# Problem details
Where the string "PERSON" occurs in the material below, report the whole line.
-------
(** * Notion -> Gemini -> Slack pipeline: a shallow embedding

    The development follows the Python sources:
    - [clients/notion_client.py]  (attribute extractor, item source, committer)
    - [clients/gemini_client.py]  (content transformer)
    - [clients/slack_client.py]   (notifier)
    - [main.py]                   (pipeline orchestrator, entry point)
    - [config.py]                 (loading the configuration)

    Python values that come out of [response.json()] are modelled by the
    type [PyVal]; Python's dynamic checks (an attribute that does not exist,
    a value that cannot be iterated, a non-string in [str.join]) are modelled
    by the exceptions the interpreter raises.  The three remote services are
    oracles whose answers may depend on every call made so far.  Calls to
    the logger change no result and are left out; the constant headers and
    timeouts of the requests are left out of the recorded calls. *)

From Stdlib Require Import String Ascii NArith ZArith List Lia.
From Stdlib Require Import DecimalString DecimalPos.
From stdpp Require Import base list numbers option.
-------
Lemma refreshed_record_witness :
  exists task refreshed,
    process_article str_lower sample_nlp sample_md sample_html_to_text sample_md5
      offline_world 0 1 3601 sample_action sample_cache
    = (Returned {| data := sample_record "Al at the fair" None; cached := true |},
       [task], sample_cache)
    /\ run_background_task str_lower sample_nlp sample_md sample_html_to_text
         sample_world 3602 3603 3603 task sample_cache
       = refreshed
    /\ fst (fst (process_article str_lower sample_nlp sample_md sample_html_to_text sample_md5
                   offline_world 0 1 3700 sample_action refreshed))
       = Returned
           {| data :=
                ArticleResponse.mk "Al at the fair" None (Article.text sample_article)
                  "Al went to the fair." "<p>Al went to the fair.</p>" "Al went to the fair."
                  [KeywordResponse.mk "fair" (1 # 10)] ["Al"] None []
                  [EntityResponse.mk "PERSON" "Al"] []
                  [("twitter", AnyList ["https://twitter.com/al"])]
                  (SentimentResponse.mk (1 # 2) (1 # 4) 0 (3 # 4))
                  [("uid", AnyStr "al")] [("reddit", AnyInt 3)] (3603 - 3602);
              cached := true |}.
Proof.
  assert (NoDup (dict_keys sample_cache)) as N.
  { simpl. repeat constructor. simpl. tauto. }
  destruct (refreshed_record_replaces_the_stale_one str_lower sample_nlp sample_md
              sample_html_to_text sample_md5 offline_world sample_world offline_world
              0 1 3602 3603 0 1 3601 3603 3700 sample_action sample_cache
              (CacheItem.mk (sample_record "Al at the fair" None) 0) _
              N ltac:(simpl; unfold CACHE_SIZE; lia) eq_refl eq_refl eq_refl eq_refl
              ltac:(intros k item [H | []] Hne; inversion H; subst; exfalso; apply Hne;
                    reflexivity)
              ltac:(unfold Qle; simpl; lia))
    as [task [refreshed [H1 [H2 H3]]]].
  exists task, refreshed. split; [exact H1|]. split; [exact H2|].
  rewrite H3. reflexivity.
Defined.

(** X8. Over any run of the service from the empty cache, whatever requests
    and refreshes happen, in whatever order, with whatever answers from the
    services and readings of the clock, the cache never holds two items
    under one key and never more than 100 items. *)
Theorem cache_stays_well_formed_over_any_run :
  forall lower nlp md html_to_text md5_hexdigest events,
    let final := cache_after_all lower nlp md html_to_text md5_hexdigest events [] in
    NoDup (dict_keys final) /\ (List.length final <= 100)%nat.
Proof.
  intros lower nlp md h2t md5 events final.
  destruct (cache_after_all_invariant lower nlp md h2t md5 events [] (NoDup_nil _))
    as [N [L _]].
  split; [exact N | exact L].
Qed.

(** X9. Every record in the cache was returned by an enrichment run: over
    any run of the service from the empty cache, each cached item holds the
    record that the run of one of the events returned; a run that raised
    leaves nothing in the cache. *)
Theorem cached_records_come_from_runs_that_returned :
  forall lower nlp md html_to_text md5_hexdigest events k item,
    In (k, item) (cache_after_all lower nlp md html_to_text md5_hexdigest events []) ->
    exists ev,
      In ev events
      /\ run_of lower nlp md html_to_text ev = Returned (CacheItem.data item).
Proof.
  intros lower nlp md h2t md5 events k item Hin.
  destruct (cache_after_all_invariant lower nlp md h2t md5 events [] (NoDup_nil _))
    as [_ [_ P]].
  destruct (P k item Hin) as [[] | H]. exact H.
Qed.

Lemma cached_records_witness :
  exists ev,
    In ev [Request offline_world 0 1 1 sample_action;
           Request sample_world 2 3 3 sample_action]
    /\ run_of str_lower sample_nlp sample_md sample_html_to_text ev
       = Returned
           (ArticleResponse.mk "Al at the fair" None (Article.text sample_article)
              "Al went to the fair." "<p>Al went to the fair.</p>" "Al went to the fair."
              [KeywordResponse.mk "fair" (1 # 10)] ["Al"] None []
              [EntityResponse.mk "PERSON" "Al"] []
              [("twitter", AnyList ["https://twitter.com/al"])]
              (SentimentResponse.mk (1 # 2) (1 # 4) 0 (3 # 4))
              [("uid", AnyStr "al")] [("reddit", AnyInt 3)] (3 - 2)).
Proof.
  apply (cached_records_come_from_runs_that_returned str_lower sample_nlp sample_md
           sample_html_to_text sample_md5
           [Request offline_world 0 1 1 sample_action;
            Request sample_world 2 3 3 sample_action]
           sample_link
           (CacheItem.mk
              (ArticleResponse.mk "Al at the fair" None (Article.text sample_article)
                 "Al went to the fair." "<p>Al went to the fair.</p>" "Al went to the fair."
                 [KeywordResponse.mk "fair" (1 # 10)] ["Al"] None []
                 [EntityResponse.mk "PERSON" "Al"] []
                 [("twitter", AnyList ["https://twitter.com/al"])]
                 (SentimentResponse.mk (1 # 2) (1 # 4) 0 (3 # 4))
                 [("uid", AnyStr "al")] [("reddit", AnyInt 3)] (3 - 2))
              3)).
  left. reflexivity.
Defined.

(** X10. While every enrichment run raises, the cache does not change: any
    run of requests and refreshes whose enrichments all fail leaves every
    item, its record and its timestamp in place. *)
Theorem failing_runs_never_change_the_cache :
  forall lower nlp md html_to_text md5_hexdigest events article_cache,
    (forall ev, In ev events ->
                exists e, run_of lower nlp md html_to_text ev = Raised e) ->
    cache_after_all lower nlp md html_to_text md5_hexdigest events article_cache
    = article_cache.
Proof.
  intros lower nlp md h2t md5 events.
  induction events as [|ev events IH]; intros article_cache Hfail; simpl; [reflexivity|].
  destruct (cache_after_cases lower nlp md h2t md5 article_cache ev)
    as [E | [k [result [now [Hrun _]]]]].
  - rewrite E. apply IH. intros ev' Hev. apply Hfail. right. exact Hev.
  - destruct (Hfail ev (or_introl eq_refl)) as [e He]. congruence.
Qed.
-------
# Your solution
                  [EntityResponse.mk "PERSON" "Al"] []
              [EntityResponse.mk "PERSON" "Al"] []
                 [EntityResponse.mk "PERSON" "Al"] []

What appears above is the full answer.